*Supplied data*.
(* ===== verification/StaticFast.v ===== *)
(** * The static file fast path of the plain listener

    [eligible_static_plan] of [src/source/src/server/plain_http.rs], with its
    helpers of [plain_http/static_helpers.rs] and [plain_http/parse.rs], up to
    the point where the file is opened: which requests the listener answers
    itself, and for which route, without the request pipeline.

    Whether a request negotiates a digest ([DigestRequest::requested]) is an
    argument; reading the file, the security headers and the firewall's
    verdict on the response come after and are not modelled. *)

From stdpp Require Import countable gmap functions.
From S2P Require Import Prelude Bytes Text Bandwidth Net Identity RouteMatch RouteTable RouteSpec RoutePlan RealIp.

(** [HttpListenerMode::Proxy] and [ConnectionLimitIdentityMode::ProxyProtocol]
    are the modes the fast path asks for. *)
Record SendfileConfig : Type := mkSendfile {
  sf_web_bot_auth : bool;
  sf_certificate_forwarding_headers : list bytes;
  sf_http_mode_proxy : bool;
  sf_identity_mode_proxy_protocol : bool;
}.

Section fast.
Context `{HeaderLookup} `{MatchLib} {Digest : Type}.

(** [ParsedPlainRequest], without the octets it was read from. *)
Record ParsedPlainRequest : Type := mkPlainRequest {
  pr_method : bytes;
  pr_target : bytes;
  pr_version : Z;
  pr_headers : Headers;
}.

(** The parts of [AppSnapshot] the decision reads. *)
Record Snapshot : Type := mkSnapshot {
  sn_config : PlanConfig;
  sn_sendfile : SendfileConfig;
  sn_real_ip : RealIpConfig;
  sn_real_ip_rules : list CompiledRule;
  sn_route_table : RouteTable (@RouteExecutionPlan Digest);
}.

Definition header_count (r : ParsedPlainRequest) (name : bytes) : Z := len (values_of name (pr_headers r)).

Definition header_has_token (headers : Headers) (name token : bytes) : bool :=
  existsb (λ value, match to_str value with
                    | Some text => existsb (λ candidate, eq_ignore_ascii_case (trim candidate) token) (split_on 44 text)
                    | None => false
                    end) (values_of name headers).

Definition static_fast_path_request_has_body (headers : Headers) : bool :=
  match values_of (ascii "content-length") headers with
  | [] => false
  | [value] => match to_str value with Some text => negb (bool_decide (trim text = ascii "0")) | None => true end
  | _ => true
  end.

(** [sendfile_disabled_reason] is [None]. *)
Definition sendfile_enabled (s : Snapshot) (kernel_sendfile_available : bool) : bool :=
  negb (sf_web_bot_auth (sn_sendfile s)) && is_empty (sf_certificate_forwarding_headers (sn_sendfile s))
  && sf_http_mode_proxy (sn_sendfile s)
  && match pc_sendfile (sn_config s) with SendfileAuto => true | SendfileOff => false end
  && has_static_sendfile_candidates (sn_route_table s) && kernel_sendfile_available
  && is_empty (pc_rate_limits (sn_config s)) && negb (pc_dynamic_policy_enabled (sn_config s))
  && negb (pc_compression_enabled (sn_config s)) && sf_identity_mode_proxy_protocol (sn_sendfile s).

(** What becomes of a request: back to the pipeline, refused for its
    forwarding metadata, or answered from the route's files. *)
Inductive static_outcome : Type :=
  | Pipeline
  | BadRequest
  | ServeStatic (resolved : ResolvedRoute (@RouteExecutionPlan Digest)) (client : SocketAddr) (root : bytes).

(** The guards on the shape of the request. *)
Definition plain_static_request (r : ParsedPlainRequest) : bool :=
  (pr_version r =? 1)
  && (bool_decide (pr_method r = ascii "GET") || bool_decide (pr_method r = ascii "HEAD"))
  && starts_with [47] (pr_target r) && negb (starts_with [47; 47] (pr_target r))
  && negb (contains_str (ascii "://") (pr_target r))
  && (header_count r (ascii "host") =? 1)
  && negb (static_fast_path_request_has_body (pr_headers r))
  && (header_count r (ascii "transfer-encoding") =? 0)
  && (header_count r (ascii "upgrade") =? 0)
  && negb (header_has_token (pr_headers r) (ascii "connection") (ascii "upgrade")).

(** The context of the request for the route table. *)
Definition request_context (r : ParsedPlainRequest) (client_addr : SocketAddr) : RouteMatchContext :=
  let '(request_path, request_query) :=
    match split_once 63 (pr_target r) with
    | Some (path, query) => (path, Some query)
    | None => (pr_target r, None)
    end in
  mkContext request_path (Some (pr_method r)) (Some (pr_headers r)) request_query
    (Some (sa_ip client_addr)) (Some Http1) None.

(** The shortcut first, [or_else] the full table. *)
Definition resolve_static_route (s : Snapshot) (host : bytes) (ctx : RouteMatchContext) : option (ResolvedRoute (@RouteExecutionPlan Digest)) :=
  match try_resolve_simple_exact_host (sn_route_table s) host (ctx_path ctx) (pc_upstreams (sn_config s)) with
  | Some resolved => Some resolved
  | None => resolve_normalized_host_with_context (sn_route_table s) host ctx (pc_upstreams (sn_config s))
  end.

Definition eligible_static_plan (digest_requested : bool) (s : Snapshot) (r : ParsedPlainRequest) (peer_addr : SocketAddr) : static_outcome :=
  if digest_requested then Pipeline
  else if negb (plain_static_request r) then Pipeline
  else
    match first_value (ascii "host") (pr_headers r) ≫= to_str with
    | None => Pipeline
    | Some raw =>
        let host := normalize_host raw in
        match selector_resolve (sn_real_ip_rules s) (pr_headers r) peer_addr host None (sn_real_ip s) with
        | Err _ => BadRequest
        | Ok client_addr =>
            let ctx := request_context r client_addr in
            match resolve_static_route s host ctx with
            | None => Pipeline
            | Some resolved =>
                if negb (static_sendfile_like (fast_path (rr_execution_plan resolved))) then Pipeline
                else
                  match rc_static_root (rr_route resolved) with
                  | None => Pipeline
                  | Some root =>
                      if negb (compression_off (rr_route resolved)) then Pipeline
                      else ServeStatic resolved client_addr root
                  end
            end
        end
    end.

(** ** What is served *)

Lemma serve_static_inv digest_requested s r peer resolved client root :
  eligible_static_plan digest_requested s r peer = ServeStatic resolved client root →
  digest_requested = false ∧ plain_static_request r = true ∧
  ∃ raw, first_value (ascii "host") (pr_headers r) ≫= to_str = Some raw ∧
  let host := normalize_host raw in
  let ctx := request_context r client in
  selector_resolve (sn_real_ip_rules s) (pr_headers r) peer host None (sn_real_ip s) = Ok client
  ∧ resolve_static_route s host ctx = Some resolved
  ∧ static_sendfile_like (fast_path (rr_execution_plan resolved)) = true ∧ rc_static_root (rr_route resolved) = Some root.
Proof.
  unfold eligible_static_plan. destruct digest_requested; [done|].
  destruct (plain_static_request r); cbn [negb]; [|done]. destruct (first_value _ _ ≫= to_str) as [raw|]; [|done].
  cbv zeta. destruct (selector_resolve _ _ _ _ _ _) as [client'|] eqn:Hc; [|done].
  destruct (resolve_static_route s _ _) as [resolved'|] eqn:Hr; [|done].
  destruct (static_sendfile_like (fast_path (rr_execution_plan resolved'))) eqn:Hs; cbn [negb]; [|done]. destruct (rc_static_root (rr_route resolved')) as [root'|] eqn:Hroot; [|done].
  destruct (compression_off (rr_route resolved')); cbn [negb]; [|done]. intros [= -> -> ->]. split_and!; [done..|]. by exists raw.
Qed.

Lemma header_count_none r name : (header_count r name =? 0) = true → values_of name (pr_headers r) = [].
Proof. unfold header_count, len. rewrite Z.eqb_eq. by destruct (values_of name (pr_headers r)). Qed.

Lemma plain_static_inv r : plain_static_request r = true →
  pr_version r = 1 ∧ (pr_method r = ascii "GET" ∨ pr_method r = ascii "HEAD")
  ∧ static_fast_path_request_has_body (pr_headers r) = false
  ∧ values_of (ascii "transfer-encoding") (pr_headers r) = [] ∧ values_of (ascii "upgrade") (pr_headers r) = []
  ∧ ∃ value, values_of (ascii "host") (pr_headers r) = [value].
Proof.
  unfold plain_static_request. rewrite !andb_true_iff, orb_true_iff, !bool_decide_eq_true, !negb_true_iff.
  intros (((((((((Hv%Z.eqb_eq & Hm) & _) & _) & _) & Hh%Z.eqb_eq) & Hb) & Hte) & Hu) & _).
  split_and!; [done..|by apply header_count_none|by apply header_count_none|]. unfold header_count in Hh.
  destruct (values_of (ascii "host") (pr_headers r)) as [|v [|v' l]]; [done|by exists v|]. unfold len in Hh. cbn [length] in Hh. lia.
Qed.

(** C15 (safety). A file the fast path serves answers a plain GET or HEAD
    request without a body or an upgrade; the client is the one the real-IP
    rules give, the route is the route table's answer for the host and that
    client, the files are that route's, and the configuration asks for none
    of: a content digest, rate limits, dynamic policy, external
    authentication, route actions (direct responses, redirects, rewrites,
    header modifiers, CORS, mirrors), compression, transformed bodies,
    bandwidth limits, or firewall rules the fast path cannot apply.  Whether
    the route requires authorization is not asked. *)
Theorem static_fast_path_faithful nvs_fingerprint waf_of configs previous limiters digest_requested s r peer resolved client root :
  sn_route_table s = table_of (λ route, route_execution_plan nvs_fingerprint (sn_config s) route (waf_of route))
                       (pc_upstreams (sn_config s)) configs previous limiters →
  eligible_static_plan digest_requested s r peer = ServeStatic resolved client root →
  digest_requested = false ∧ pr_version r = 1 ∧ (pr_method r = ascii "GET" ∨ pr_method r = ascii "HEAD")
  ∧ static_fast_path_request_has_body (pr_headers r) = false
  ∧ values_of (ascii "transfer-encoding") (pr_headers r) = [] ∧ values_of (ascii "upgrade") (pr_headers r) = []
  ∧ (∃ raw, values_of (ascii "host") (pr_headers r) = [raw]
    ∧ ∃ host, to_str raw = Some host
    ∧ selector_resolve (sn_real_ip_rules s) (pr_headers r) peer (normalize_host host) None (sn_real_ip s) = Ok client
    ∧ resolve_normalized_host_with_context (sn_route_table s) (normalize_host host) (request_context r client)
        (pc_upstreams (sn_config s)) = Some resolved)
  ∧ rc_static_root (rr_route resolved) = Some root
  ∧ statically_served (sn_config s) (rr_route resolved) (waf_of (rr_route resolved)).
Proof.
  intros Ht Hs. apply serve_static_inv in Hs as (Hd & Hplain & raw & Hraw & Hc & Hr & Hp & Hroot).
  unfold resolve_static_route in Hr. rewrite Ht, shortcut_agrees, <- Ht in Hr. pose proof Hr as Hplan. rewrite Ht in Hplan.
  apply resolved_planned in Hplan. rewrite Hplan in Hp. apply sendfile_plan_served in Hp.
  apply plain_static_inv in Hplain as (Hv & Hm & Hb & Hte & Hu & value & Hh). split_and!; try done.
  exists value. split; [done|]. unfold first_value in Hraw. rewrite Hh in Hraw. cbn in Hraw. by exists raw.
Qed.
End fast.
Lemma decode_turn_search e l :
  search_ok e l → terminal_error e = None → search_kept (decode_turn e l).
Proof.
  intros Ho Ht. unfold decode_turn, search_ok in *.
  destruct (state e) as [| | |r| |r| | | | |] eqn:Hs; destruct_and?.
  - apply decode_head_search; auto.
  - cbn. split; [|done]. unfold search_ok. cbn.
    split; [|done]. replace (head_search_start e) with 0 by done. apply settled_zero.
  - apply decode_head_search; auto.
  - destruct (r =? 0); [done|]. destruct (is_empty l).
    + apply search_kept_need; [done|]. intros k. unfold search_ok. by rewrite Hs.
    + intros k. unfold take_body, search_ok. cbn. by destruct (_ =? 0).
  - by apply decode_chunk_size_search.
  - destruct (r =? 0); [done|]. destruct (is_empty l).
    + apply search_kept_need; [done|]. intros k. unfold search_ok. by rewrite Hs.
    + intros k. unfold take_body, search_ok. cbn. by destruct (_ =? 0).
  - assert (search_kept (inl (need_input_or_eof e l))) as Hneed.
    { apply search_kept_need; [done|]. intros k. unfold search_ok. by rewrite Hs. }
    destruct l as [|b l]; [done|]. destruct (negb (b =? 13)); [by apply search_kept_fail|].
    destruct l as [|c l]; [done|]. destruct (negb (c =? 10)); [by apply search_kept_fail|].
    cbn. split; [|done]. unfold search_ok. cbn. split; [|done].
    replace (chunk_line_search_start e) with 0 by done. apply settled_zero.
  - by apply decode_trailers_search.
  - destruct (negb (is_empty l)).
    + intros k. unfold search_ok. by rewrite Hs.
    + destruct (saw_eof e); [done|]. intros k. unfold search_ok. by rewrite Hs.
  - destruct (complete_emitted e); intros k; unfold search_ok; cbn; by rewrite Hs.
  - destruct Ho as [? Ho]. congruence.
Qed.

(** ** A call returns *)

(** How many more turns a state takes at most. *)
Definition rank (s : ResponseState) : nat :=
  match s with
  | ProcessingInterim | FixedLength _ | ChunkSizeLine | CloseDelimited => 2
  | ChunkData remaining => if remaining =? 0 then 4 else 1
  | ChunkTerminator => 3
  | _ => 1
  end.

*Task instructions*.
Above are the records; please copy exactly their first line and each line after it through the line containing "sn_real_ip_rules : list CompiledRule;", and no line after that.

*Solution to the problem*.
(* ===== verification/StaticFast.v ===== *)
(** * The static file fast path of the plain listener

    [eligible_static_plan] of [src/source/src/server/plain_http.rs], with its
    helpers of [plain_http/static_helpers.rs] and [plain_http/parse.rs], up to
    the point where the file is opened: which requests the listener answers
    itself, and for which route, without the request pipeline.

    Whether a request negotiates a digest ([DigestRequest::requested]) is an
    argument; reading the file, the security headers and the firewall's
    verdict on the response come after and are not modelled. *)

From stdpp Require Import countable gmap functions.
From S2P Require Import Prelude Bytes Text Bandwidth Net Identity RouteMatch RouteTable RouteSpec RoutePlan RealIp.

(** [HttpListenerMode::Proxy] and [ConnectionLimitIdentityMode::ProxyProtocol]
    are the modes the fast path asks for. *)
Record SendfileConfig : Type := mkSendfile {
  sf_web_bot_auth : bool;
  sf_certificate_forwarding_headers : list bytes;
  sf_http_mode_proxy : bool;
  sf_identity_mode_proxy_protocol : bool;
}.

Section fast.
Context `{HeaderLookup} `{MatchLib} {Digest : Type}.

(** [ParsedPlainRequest], without the octets it was read from. *)
Record ParsedPlainRequest : Type := mkPlainRequest {
  pr_method : bytes;
  pr_target : bytes;
  pr_version : Z;
  pr_headers : Headers;
}.

(** The parts of [AppSnapshot] the decision reads. *)
Record Snapshot : Type := mkSnapshot {
  sn_config : PlanConfig;
  sn_sendfile : SendfileConfig;
  sn_real_ip : RealIpConfig;
  sn_real_ip_rules : list CompiledRule;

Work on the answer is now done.